The building is about 60 percent leased to tenants including Kayne Anderson Capital Advisors, Rivkin Radler, Atlas Merchant Capital and Atlantic Street Capital. A Newmark team of David Falk, Eric Cagner, Peter Shimkin and Daniel Levine will handle leasing for the remaining floors.

Rosen told us in 2019 that asking rents would run from $90 to $100, which he termed “a great bargain” for the location near Rockefeller Center. Since the pandemic they’ve been slightly revised to between $74 per square foot for high-end prebuilt suites and $98 per square foot for full floors with private terraces at the top.


An exhibit at the Skyscraper Museum
The Skyscraper Museum is reopening on July 15 with free admission through January 2022.
Getty Images

In happy news for architecture-lovers, the Skyscraper Museum in Battery Park City — which was closed for 16 months — will reopen at 39 Battery Place on July 15. Even better, admission will be free through January of 2022. (Timed entry reservations required, http://www.skyscraper.org.)

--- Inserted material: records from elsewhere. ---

(* ===== verification/Cron.v ===== *)
(** * Cron schedules: src/internal/cron/cron.go

    [Parse] turns an expression into five 64-bit masks, [Next] searches the
    next matching minute in a location.  Masks are [Z]s read by [Z.testbit];
    the step loop of [parseField] runs on 64-bit integers that wrap. *)

From S2P Require Import Prelude GoStrings GoCalendar.

Open Scope string_scope.
Open Scope list_scope.
Open Scope Z_scope.

Module Cron.

(** ** Data *)

Record fieldDef := mkFieldDef {
  fname : string;
  fmin : Z;
  fmax : Z;
  fnames : list (string * Z);
}.

Definition month_names : list (string * Z) :=
  [("jan", 1); ("feb", 2); ("mar", 3); ("apr", 4); ("may", 5); ("jun", 6);
   ("jul", 7); ("aug", 8); ("sep", 9); ("oct", 10); ("nov", 11); ("dec", 12)].

Definition dow_names : list (string * Z) :=
  [("sun", 0); ("mon", 1); ("tue", 2); ("wed", 3); ("thu", 4); ("fri", 5); ("sat", 6)].

Definition d_minute := mkFieldDef "minute" 0 59 [].
Definition d_hour := mkFieldDef "hour" 0 23 [].
Definition d_dom := mkFieldDef "day of month" 1 31 [].
Definition d_month := mkFieldDef "month" 1 12 month_names.
Definition d_dow := mkFieldDef "day of week" 0 7 dow_names.

Definition fieldDefs : list fieldDef := [d_minute; d_hour; d_dom; d_month; d_dow].

Record Schedule := mkSchedule {
  minute : Z;
  hour : Z;
  dom : Z;
  month : Z;
  dow : Z;
  domStar : bool;
  dowStar : bool;
}.

(** One constructor per error of the source; [Diverges] would be the step loop
    running out of fuel ([parse_never_diverges]: it does not). *)
Inductive cron_err :=
  | FieldCount (n : nat)
  | EmptyItem (fld text : string)
  | InvalidStep (fld text : string)
  | StepNotPositive (fld : string) (n : Z)
  | ReversedRange (fld text : string)
  | InvalidValue (fld text : string)
  | OutOfRange (fld : string) (v lo hi : Z)
  | Diverges.

(** ** Parsing *)

Definition assoc (k : string) (l : list (string * Z)) : option Z :=
  snd <$> find (λ p, bool_decide (fst p = k)) l.

Definition parseValue (def : fieldDef) (s : string) : result cron_err Z :=
  match assoc (ToLower s) (fnames def) with
  | Some v => Ok v
  | None =>
      match Atoi s with
      | None => Err (InvalidValue (fname def) s)
      | Some v =>
          if (v <? fmin def) || (fmax def <? v) then Err (OutOfRange (fname def) v (fmin def) (fmax def))
          else Ok v
      end
  end.

(** [1 << uint(v)] in 64 bits: a shift by 64 or more (a negative [v] is one) is 0. *)
Definition bit (v : Z) : Z := if (0 <=? v) && (v <? 64) then Z.shiftl 1 v else 0.

(** [for v := lo; v <= hi; v += step { mask |= 1 << uint(v) }] *)
Fixpoint step_loop (fuel : nat) (v hi step mask : Z) : fuelled Z :=
  if v <=? hi then
    match fuel with
    | O => OutOfFuel
    | S fuel => step_loop fuel (wrap64 (v + step)) hi step (Z.lor mask (bit v))
    end
  else Done mask.

Definition step_fuel : nat := 200.
#[global] Arguments step_fuel : simpl never.

(** The step of one list item: 1 without a slash. *)
Definition parse_step (def : fieldDef) (stepPart : string) (hasStep : bool) : result cron_err Z :=
  if hasStep then
    match Atoi stepPart with
    | None => Err (InvalidStep (fname def) stepPart)
    | Some n => if n <? 1 then Err (StepNotPositive (fname def) n) else Ok n
    end
  else Ok 1.

(** The bounds of one list item, and whether it is the lone star. *)
Definition parse_range (def : fieldDef) (field rangePart : string) (hasStep : bool)
    : result cron_err (Z * Z * bool) :=
  if bool_decide (rangePart = "*") then
    Ok (fmin def, fmax def, negb hasStep && bool_decide (field = "*"))
  else if Contains rangePart "-" then
    let '(loStr, hiStr, _) := Cut rangePart "-" in
    lo ← parseValue def loStr;
    hi ← parseValue def hiStr;
    if hi <? lo then Err (ReversedRange (fname def) rangePart) else Ok (lo, hi, false)
  else
    v ← parseValue def rangePart;
    Ok (v, if hasStep then fmax def else v, false).

(** One list item: [(lo, hi, step, star)]. *)
Definition parse_part (def : fieldDef) (field part : string) : result cron_err (Z * Z * Z * bool) :=
  if bool_decide (part = "") then Err (EmptyItem (fname def) field)
  else
    let '(rangePart, stepPart, hasStep) := Cut part "/" in
    step ← parse_step def stepPart hasStep;
    '(lo, hi, star) ← parse_range def field rangePart hasStep;
    Ok (lo, hi, step, star).

Definition add_part (def : fieldDef) (field : string) (acc : Z * bool) (part : string)
    : result cron_err (Z * bool) :=
  '(lo, hi, step, star) ← parse_part def field part;
  match step_loop step_fuel lo hi step acc.1 with
  | Done mask => Ok (mask, acc.2 || star)
  | OutOfFuel => Err Diverges
  end.

Definition parseField (def : fieldDef) (field : string) : result cron_err (Z * bool) :=
  foldM (add_part def field) (0, false) (Split "," field).

(** [s.dow |= 1; s.dow &^= 1 << 7] when bit 7 is set. *)
Definition sunday_alias (m : Z) : Z :=
  if Z.testbit m 7 then Z.ldiff (Z.lor m 1) (Z.shiftl 1 7) else m.

Definition Parse (expr : string) : result cron_err Schedule :=
  match Fields expr with
  | [f0; f1; f2; f3; f4] =>
      m0 ← parseField d_minute f0;
      m1 ← parseField d_hour f1;
      m2 ← parseField d_dom f2;
      m3 ← parseField d_month f3;
      m4 ← parseField d_dow f4;
      Ok (mkSchedule m0.1 m1.1 m2.1 m3.1 (sunday_alias m4.1) m2.2 m4.2)
  | fields => Err (FieldCount (length fields))
  end.

(** ** Searching *)

Definition dayMatches (s : Schedule) (loc : Location) (t : Z) : bool :=
  let domOK := Z.testbit (dom s) (Day loc t) in
  let dowOK := Z.testbit (dow s) (Weekday loc t) in
  if negb (domStar s) && negb (dowStar s) then domOK || dowOK else domOK && dowOK.

Definition nextLimitYears : Z := 9.

Definition minute_ns : Z := 60 * ns.

(** One round of the search loop: the zero time is [None]. *)
Definition next_step (s : Schedule) (loc : Location) (limit : Z) (t : Z) : step_res Z (option Z) :=
  if limit <? t then Stop None
  else if negb (Z.testbit (month s) (Month loc t)) then
    Cont (Date (Year loc t) (Month loc t + 1) 1 0 0 0 0 loc)
  else if negb (dayMatches s loc t) then
    Cont (Date (Year loc t) (Month loc t) (Day loc t + 1) 0 0 0 0 loc)
  else if negb (Z.testbit (hour s) (Hour loc t)) then
    Cont (Date (Year loc t) (Month loc t) (Day loc t) (Hour loc t + 1) 0 0 0 loc)
  else if negb (Z.testbit (minute s) (Minute loc t)) then
    Cont (t + minute_ns)
  else Stop (Some t).

Definition next_start (loc : Location) (after : Z) : Z :=
  Date (Year loc after) (Month loc after) (Day loc after) (Hour loc after) (Minute loc after) 0 0 loc
  + minute_ns.

(** [2 ^ 23] rounds: nine years have fewer minutes. *)
Definition next_depth : nat := 23.

Definition Next_depth (n : nat) (s : Schedule) (loc : Location) (after : Z) : fuelled (option Z) :=
  match loop2 n (next_step s loc (AddDate loc after nextLimitYears 0 0)) (next_start loc after) with
  | Stop r => Done r
  | Cont _ => OutOfFuel
  end.

Definition Next (s : Schedule) (loc : Location) (after : Z) : fuelled (option Z) :=
  Next_depth next_depth s loc after.

(** ** Specification *)

(** The minute containing [t] matches the schedule. *)
Definition matches (s : Schedule) (loc : Location) (t : Z) : bool :=
  Z.testbit (month s) (Month loc t) && dayMatches s loc t
  && Z.testbit (hour s) (Hour loc t) && Z.testbit (minute s) (Minute loc t).

Example parse_ex : Parse "*/15 9-17 * jan,jul mon-fri" =
  Ok (mkSchedule 35185445863425 261632 4294967294 130 62 true false).
Proof. vm_compute. done. Qed.

(** A step near the top of the integer range wraps around and sets bits below
    the start. *)
Example step_wraps : parseField d_minute "2/9223372036854775807" = Ok (5, false).
Proof. vm_compute. done. Qed.

Example next_ex :
  match Parse "30 4 29 2 *" with
  | Ok s => Next s (fixed 0) (Date 2097 1 1 0 0 0 0 (fixed 0))
            = Done (Some (Date 2104 2 29 4 30 0 0 (fixed 0)))
  | Err _ => False
  end.
Proof. vm_compute. done. Qed.

(** ** The search in a zone without transitions *)
Section fixed_zone.
Context (s : Schedule) (off : Z).
Let loc := fixed off.

Lemma local_fixed t : local loc t = unix t + off.
Proof. done. Qed.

Museum director Carole Willis said the free admission was made possible by support from Turner Construction, AECOM Tishman, DeSimone Consulting Engineers, Kohn Pedersen Fox, the Feil Family Foundation and Thornton Tomasetti.

The first exhibition, Supertall!, should be a crowd-pleaser with models, images and histories of 58 of the world’s loftiest buildings, all taller than the Empire State Building.


Popular contemporary Mexican restaurant Fonda will launch its third city location at 139 Duane St., formerly home to two other eateries, long-lived Blaue Gans and one-year-wonder Savida. The long-term lease for 4,388 square feet includes nearly 2,400 square feet on the ground floor with 25 feet of sidewalk frontage.

Fonda has tapped architect Enrique Norten to design the restaurant, which plans to open by the end of the year.

Newmark’s Andrew Stern and Mai Shachi repped landlord Madison Realty. Buchbinder & Warren’s Daniel Rodriguez Sains acted for Fonda.